**What needs to be done:**
The lines you return should be those containing the string "console", taken from the data below.
Records to use Start Marker
Lemma ties_keep_store_order_witness :
  snd (RepoRag.retriever_invoke referenceHost "what react skills" (world sampleStore None))
    = Returns sampleContext
  /\ exists sorted,
       arrays (fst (RepoRag.retriever_invoke referenceHost "what react skills"
                      (world sampleStore None)))
       = [sorted; firstn 6 sorted]
       /\ map (fun s => pageContent (doc s)) (filter (fun s => score s =? 0) sorted)
          = ["nothing"; "x"; "y"; "z"].
Proof.
  assert (H : snd (RepoRag.retriever_invoke referenceHost "what react skills"
                     (world sampleStore None)) = Returns sampleContext)
    by (vm_compute; reflexivity).
  split; [exact H|].
  destruct (ties_keep_store_order referenceHost "what react skills"
              (world sampleStore None) sampleContext H)
    as (scores & sorted & _ & Ha & _ & _).
  exists sorted. split; [exact Ha|].
  vm_compute in Ha. injection Ha as <-. vm_compute. reflexivity.
Defined.

(** ** Keywords without pattern syntax *)

Lemma parsePattern_plain (kw : string) :
  plain kw = true -> parsePattern kw = Pattern (literal kw).
Proof.
  unfold plain. induction kw as [|c kw IH]; cbn [allChars parsePattern literal];
    [reflexivity|].
  intros H. apply andb_true_iff in H. destruct H as [Hc Hkw].
  unfold isSyntaxCharacter in Hc. apply negb_true_iff in Hc.
  apply orb_false_iff in Hc. destruct Hc as [Hc Hdot].
  apply orb_false_iff in Hc. destruct Hc as [Hq Ho].
  rewrite Hq, Ho. unfold atomOf. rewrite Hdot.
  destruct kw as [|q kw'].
  - reflexivity.
  - assert (Hq' : isQuantifierPrefix q = false).
    { cbn [allChars] in Hkw. apply andb_true_iff in Hkw. destruct Hkw as [Hk _].
      unfold isSyntaxCharacter in Hk. apply negb_true_iff in Hk.
      apply orb_false_iff in Hk. destruct Hk as [Hk _].
      apply orb_false_iff in Hk. tauto. }
    rewrite Hq', (IH Hkw). reflexivity.
Qed.

Lemma matchAt_literal (kw s : string) :
  matchAt {| source := literal kw; ignoreCase := false |} s
  = if startsWith s kw then Some (drop (String.length kw) s, []) else None.
Proof.
  unfold matchAt. cbn [source ignoreCase].
  destruct (startsWith s kw) eqn:E.
  - apply startsWith_inv in E. rewrite E at 1. rewrite matcher_literal_app. reflexivity.
  - apply matcher_literal_fail. assumption.
Qed.

Lemma matchesFrom_absent (kw s : string) :
  (forall j, startsWith (drop j s) kw = false) ->
  forall skip, matchesFrom {| source := literal kw; ignoreCase := false |} s skip = [].
Proof.
  induction s as [|c s IH]; intros H skip.
  - destruct skip; cbn [matchesFrom]; [|reflexivity].
    rewrite matchAt_literal. pose proof (H 0) as H0. cbn [drop] in H0. rewrite H0.
    reflexivity.
  - destruct skip; cbn [matchesFrom].
    + rewrite matchAt_literal. pose proof (H 0) as H0. cbn [drop] in H0. rewrite H0.
      apply IH. intros j. apply (H (S j)).
    + apply IH. intros j. apply (H (S j)).
Qed.

Lemma matchesFrom_present (kw s : string) :
  includes s kw = true ->
  matchesFrom {| source := literal kw; ignoreCase := false |} s 0 <> [].
Proof.
  induction s as [|c s IH]; cbn [includes matchesFrom]; rewrite matchAt_literal;
    intros H.
  - rewrite orb_false_r in H. rewrite H. discriminate.
  - destruct (startsWith (String c s) kw); [discriminate|].
    cbn [orb] in H. apply IH. assumption.
Qed.

Lemma occurrences_zero (kw s : string) :
  occurrences kw s = 0 <-> includes s kw = false.
Proof.
  unfold occurrences. split; intros H.
  - destruct (includes s kw) eqn:E; [|reflexivity].
    apply matchesFrom_present in E. destruct (matchesFrom _ s 0); [congruence | discriminate].
  - rewrite matchesFrom_absent; [reflexivity | apply includes_false; assumption].
Qed.

Lemma reads_plain (kw : string) : plain kw = true -> reads kw = true.
Proof. intros H. unfold reads. rewrite (parsePattern_plain kw H). reflexivity. Qed.

Lemma matchCount_plain (kw s : string) :
  plain kw = true -> matchCount kw s = occurrences kw s.
Proof. intros H. unfold matchCount. rewrite (parsePattern_plain kw H). reflexivity. Qed.

(** The score of a chunk for keywords that read as patterns: the matches,
    added up. *)
Lemma reduce_reads host (content : string) (keywords : list string) :
  Forall (fun kw => reads kw = true) keywords ->
  forall count,
  Array_reduce
    (fun count kw =>
       obind (RegExp_new host kw) (fun regex =>
         Returns (count + List.length
                    (match match_global host content regex with
                     | Some matches => matches
                     | None => []
                     end))))
    keywords count
  = Returns (count + list_sum (map (fun kw => matchCount kw content) keywords)).
Proof.
  induction 1 as [|kw kws Hkw _ IH]; intros count; cbn [Array_reduce map].
  - cbn. rewrite Nat.add_0_r. reflexivity.
  - unfold reads in Hkw. unfold matchCount at 1.
    destruct (parsePattern kw) as [r| |] eqn:E; try discriminate.
    destruct (host_accepts host kw r E) as (re & -> & Hm).
    cbn [obind]. rewrite IH, Hm. f_equal. unfold String_match_global.
    change (list_sum (?x :: ?l)) with (x + list_sum l).
    destruct (matchesFrom _ content 0); cbv beta iota; cbn [List.length]; lia.
Qed.

Lemma scoreDocument_reads host (keywords : list string) (d : Document) :
  Forall (fun kw => reads kw = true) keywords ->
  scoreDocument host keywords d
  = Returns {| doc := d;
               score := list_sum (map (fun kw => matchCount kw (toLowerCase (pageContent d)))
                                      keywords) |}.
Proof.
  intros H. unfold scoreDocument. rewrite (reduce_reads host _ _ H). reflexivity.
Qed.

Lemma list_sum_zero (l : list nat) :
  list_sum l = 0 <-> Forall (fun n => n = 0) l.
Proof.
  induction l as [|n l IH].
  - split; [constructor | reflexivity].
  - change (list_sum (n :: l)) with (n + list_sum l). split.
    + intros H. constructor; [lia | apply IH; lia].
    + intros H. inversion H as [|? ? Hn Hl]; subst. apply IH in Hl. lia.
Qed.

(** Every chunk of a store scores when the keywords read as patterns. *)
Lemma Array_map_reads host (keywords : list string) (ds : list Document) :
  Forall (fun kw => reads kw = true) keywords ->
  exists scores, Array_map (scoreDocument host keywords) ds = Returns scores.
Proof.
  intros H. induction ds as [|d ds [scores IH]]; cbn [Array_map]; [eauto|].
  rewrite (scoreDocument_reads host _ d H), IH. cbn [obind]. eauto.
Qed.

(** X4.  If every keyword of the question reads as a pattern (characters, [.],
    and quantifiers that follow an atom), the retrieval returns, in both
    scripts and for every host and store, and the main chain answers with
    what the adapter makes of the assembled prompt, not with an error. *)
Theorem readable_keywords_retrieve host (question : string) (w : World) :
  Forall (fun kw => reads kw = true) (keywordsOf question) ->
  exists context,
    snd (RepoRag.retriever_invoke host question w) = Returns context
    /\ snd (RepoRagDebug.retriever_invoke host question w) = Returns context
    /\ snd (RepoRag.chain_invoke host question w)
       = Returns (match hf (dataStore w) with
                  | None => unavailable
                  | Some _ => RepoRag.extractAnswer (fullPromptOf context question)
                  end).
Proof.
  intros H.
  destruct (Array_map_reads host _ (docs (dataStore w)) H) as [scores E].
  exists (contextOf scores).
  rewrite debug_retriever_invoke_result, chain_invoke_run, retriever_invoke_run, E.
  repeat split.
Qed.

Lemma readable_keywords_retrieve_witness :
  Forall (fun kw => reads kw = true) (keywordsOf "name of the person whose portfolio is this?")
  /\ exists context,
       snd (RepoRag.retriever_invoke referenceHost
              "name of the person whose portfolio is this?" (world sampleStore None))
       = Returns context.
Proof.
  assert (H : Forall (fun kw => reads kw = true)
                (keywordsOf "name of the person whose portfolio is this?")).
  { vm_compute. repeat constructor. }
  split; [exact H|].
  destruct (readable_keywords_retrieve referenceHost
              "name of the person whose portfolio is this?" (world sampleStore None) H)
    as (context & Hc & _).
  exists context. exact Hc.
Defined.

(** X5.  For keywords without pattern syntax the score of a chunk is the number
    of occurrences of the keywords in its lower-cased content, added up; it
    is 0 exactly when no keyword occurs there. *)
Theorem score_counts_plain_keywords host (question : string) (d : Document) :
  Forall (fun kw => plain kw = true) (keywordsOf question) ->
  exists n,
    scoreDocument host (keywordsOf question) d = Returns {| doc := d; score := n |}
    /\ n = list_sum (map (fun kw => occurrences kw (toLowerCase (pageContent d)))
                         (keywordsOf question))
    /\ (n = 0 <->
        Forall (fun kw => includes (toLowerCase (pageContent d)) kw = false)
               (keywordsOf question)).
Proof.
  intros H.
  assert (Hr : Forall (fun kw => reads kw = true) (keywordsOf question)).
  { eapply Forall_impl; [|exact H]. intros kw. apply reads_plain. }
  assert (Hsum : map (fun kw => matchCount kw (toLowerCase (pageContent d)))
                     (keywordsOf question)
                 = map (fun kw => occurrences kw (toLowerCase (pageContent d)))
                       (keywordsOf question)).
  { induction H as [|kw kws Hkw _ IH]; cbn [map]; [reflexivity|].
    inversion Hr; subst. rewrite (matchCount_plain kw _ Hkw), IH; auto. }
  eexists. split; [rewrite (scoreDocument_reads host _ d Hr), Hsum; reflexivity|].
  split; [reflexivity|].
  rewrite list_sum_zero, Forall_map. split; intros F.
  - eapply Forall_impl; [|exact F]. intros kw. apply occurrences_zero.
  - eapply Forall_impl; [|exact F]. intros kw. apply occurrences_zero.
Qed.

Lemma score_counts_plain_keywords_witness :
  Forall (fun kw => plain kw = true) (keywordsOf "what react skills")
  /\ exists n,
       scoreDocument referenceHost (keywordsOf "what react skills")
         (chunk "about react and React") = Returns {| doc := chunk "about react and React";
                                                      score := n |}
       /\ n = 2.
Proof.
  assert (H : Forall (fun kw => plain kw = true) (keywordsOf "what react skills")).
  { vm_compute. repeat constructor. }
  split; [exact H|].
  destruct (score_counts_plain_keywords referenceHost "what react skills"
              (chunk "about react and React") H) as (n & Hs & Hn & _).
  exists n. split; [exact Hs|]. rewrite Hn. vm_compute. reflexivity.
Defined.

(** X6.  A query leaves nothing behind that a later query reads: after a whole
    run of the chain, on any question, a retrieval completes as it does in
    the world before that run.  Both scripts. *)
Theorem queries_do_not_interfere host (question earlier : string) (w : World) :
  snd (RepoRag.retriever_invoke host question
         (fst (RepoRag.chain_invoke host earlier w)))
    = snd (RepoRag.retriever_invoke host question w)
  /\ snd (RepoRagDebug.retriever_invoke host question
            (fst (RepoRagDebug.chain_invoke host earlier w)))
    = snd (RepoRagDebug.retriever_invoke host question w).
Proof.
  assert (Hstore : forall w1 w2, dataStore w1 = dataStore w2 ->
            snd (RepoRag.retriever_invoke host question w1)
            = snd (RepoRag.retriever_invoke host question w2)).
  { intros w1 w2 Hd. rewrite !retriever_invoke_run, Hd.
    destruct (Array_map _ _); reflexivity. }
  split.
  - apply Hstore. rewrite chain_invoke_run.
    destruct (Array_map _ _) as [scores|[err|v]]; reflexivity.
  - rewrite !debug_retriever_invoke_result. apply Hstore.
    pose proof (debug_chain_invoke_run host earlier w) as Hc.
    destruct (Array_map _ _) as [scores|[err|v]].
    + destruct Hc as (lines & ->). reflexivity.
    + destruct Hc as (lines & ->). reflexivity.
    + destruct Hc as (lines & ->). reflexivity.
Qed.

(** X7.  A retrieval sends no request to the generation service and leaves the
    arrays it found in place: it only allocates; the main script writes
    nothing to the console.  Both scripts, also when the retrieval
    throws. *)
Theorem retrieval_only_allocates host (question : string) (w : World) :
  (requests (fst (RepoRag.retriever_invoke host question w)) = requests w
   /\ console (fst (RepoRag.retriever_invoke host question w)) = console w
   /\ exists new, arrays (fst (RepoRag.retriever_invoke host question w))
                  = (arrays w ++ new)%list)
  /\ (requests (fst (RepoRagDebug.retriever_invoke host question w)) = requests w
   /\ exists new, arrays (fst (RepoRagDebug.retriever_invoke host question w))
                  = (arrays w ++ new)%list).
Proof.
  pose proof (debug_retriever_invoke_run host question w) as Hd.
  rewrite retriever_invoke_run.
  destruct (Array_map _ _) as [scores|e]; destruct Hd as [lines ->];
    cbn [fst after requests console arrays]; rewrite ?app_nil_r;
    repeat split; try (eexists; reflexivity).
  all: exists []; rewrite app_nil_r; reflexivity.
Qed.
Records to use End Marker
**Your response:**
    nothing to the console.  Both scripts, also when the retrieval
   /\ console (fst (RepoRag.retriever_invoke host question w)) = console w
    cbn [fst after requests console arrays]; rewrite ?app_nil_r;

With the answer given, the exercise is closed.